> **What this task involves**: Please return every line of the records below that holds the word "eapply".

Saved entries
"""

Lemma ReadString_loop_errors quote_type n :
  ∀ input e, (length input ≤ n)%nat →
    ReadString_loop quote_type input = Throw e → not_indent_error e.
Proof.
  induction n as [|n IH]; intros input e Hlen.
  - destruct input; [|simpl in Hlen; lia].
    simpl. intros [= <-]. discriminate.
  - destruct input as [|ch rest]; simpl.
    + intros [= <-]. discriminate.
    + simpl in Hlen. destruct (same ch quote_type); [discriminate|].
      destruct (same ch "\"%char).
      * destruct rest as [|escaped_char rest']; [intros [= <-]; discriminate|].
        simpl in Hlen.
        assert (Hrec : ∀ c, (do (s, r) <- ReadString_loop quote_type rest';
                               Ok (String c s, r)) = Throw e → not_indent_error e).
        { intros c. destruct (ReadString_loop quote_type rest') as [[s r]|e'|] eqn:E;
            simpl; try discriminate.
          intros [= <-]. apply (IH rest'); [lia|exact E]. }
        repeat match goal with
               | |- context [if ?b then _ else _] => destruct b; [apply Hrec|]
               end.
        intros [= <-]. discriminate.
      * destruct (same ch NL || same ch CR); [intros [= <-]; discriminate|].
        destruct (ReadString_loop quote_type rest) as [[s r]|e'|] eqn:E;
          simpl; try discriminate.
        intros [= <-]. apply (IH rest); [lia|exact E].
Qed.

Lemma ReadString_errors input toks e :
  ReadString input toks = Throw e → not_indent_error e.
Proof.
  destruct input as [|q rest]; simpl; [intros [= <-]; discriminate|].
  destruct (ReadString_loop q rest) as [[s r]|e'|] eqn:E; simpl; try discriminate.
  intros [= <-]. eapply ReadString_loop_errors; [reflexivity|exact E].
Qed.

Lemma ReadNumber_errors input toks e :
  ReadNumber input toks = Throw e → not_indent_error e.
Proof.
  unfold ReadNumber. destruct (take_digits input) as [parsed_num rest].
  unfold stoi. destruct (_ <=? _)%Z; simpl; [discriminate|].
  intros [= <-]. discriminate.
Qed.

Lemma ReadLine_loop_errors fuel :
  ∀ input toks e, ReadLine_loop fuel input toks = Throw e → not_indent_error e.
Proof.
  induction fuel as [|fuel IH]; intros input toks e; simpl; [discriminate|].
  destruct input as [|c rest]; [discriminate|].
  repeat match goal with
         | |- context [if ?b then _ else _] => destruct b
         | |- (let '(_, _) := ?p in _) = _ → _ => destruct p
         | |- ReadLine_loop fuel _ _ = _ → _ => apply IH
         | |- Ok _ = Throw _ → _ => discriminate
         end.
  - destruct (ReadString (c :: rest) toks) as [[toks' input']|e'|] eqn:E;
      simpl; try discriminate; [apply IH|].
    intros [= <-]. eapply ReadString_errors, E.
  - destruct (ReadNumber (c :: rest) toks) as [[toks' input']|e'|] eqn:E;
      simpl; try discriminate; [apply IH|].
    intros [= <-]. eapply ReadNumber_errors, E.
Qed.

Lemma ReadLine_errors input e :
  ReadLine input = Throw e → not_indent_error e.
Proof.
  unfold ReadLine. destruct (ProcessSpaces _) as [spaces input2].
  destruct (ReadLine_loop _ input2 []) as [[toks rest]|e'|] eqn:E;
    simpl; try discriminate.
  intros [= <-]. eapply ReadLine_loop_errors, E.
Qed.

Lemma odd_mod_2 n : negb (n mod 2 =? 0)%nat = Nat.odd n.
Proof.
  rewrite <- Nat.bit0_mod, Nat.bit0_odd. now destruct (Nat.odd n).
Qed.

Lemma CurrentToken_errors lx e : CurrentToken lx = Throw e → not_indent_error e.
Proof.
  unfold CurrentToken. destruct (_ !! _); [discriminate|].
  intros [= <-]. discriminate.
Qed.

Lemma ParseLine_fuel_step fuel lx line rest :
  ReadLine (input_ lx) = Ok (line, rest) →
  ParseLine_fuel (S fuel) lx =
    if Nat.odd (GetStartingSpaces line) then Throw IncorrectIndent
    else if negb (IsAllEof line) && IsEmpty line
         then ParseLine_fuel fuel (set_input lx rest)
         else ParseLine_emit lx line rest.
Proof.
  intros HR. cbn [ParseLine_fuel]. rewrite HR. cbn [bindR]. rewrite odd_mod_2.
  destruct (Nat.odd _); [reflexivity|].
  unfold ParseLine_emit.
  destruct (IsAllEof line), (IsEmpty line); reflexivity.
Qed.

Lemma ParseLine_emit_errors lx line rest e :
  ParseLine_emit lx line rest = Throw e → not_indent_error e.
Proof.
  unfold ParseLine_emit.
  destruct (negb (IsAllEof line) && negb (IsEmpty line)).
  - destruct (_ <? _)%nat; [|destruct (_ <? _)%nat];
      (destruct (CurrentToken _) as [t|e'|] eqn:E; simpl; try discriminate;
       intros [= <-]; eapply CurrentToken_errors, E).
  - destruct (CurrentToken _) as [t|e'|] eqn:E; simpl; try discriminate.
    intros [= <-]. eapply CurrentToken_errors, E.
Qed.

"""

> **Output for this task**:
  intros [= <-]. eapply ReadString_loop_errors; [reflexivity|exact E].
    intros [= <-]. eapply ReadString_errors, E.
    intros [= <-]. eapply ReadNumber_errors, E.
  intros [= <-]. eapply ReadLine_loop_errors, E.
       intros [= <-]; eapply CurrentToken_errors, E).
    intros [= <-]. eapply CurrentToken_errors, E.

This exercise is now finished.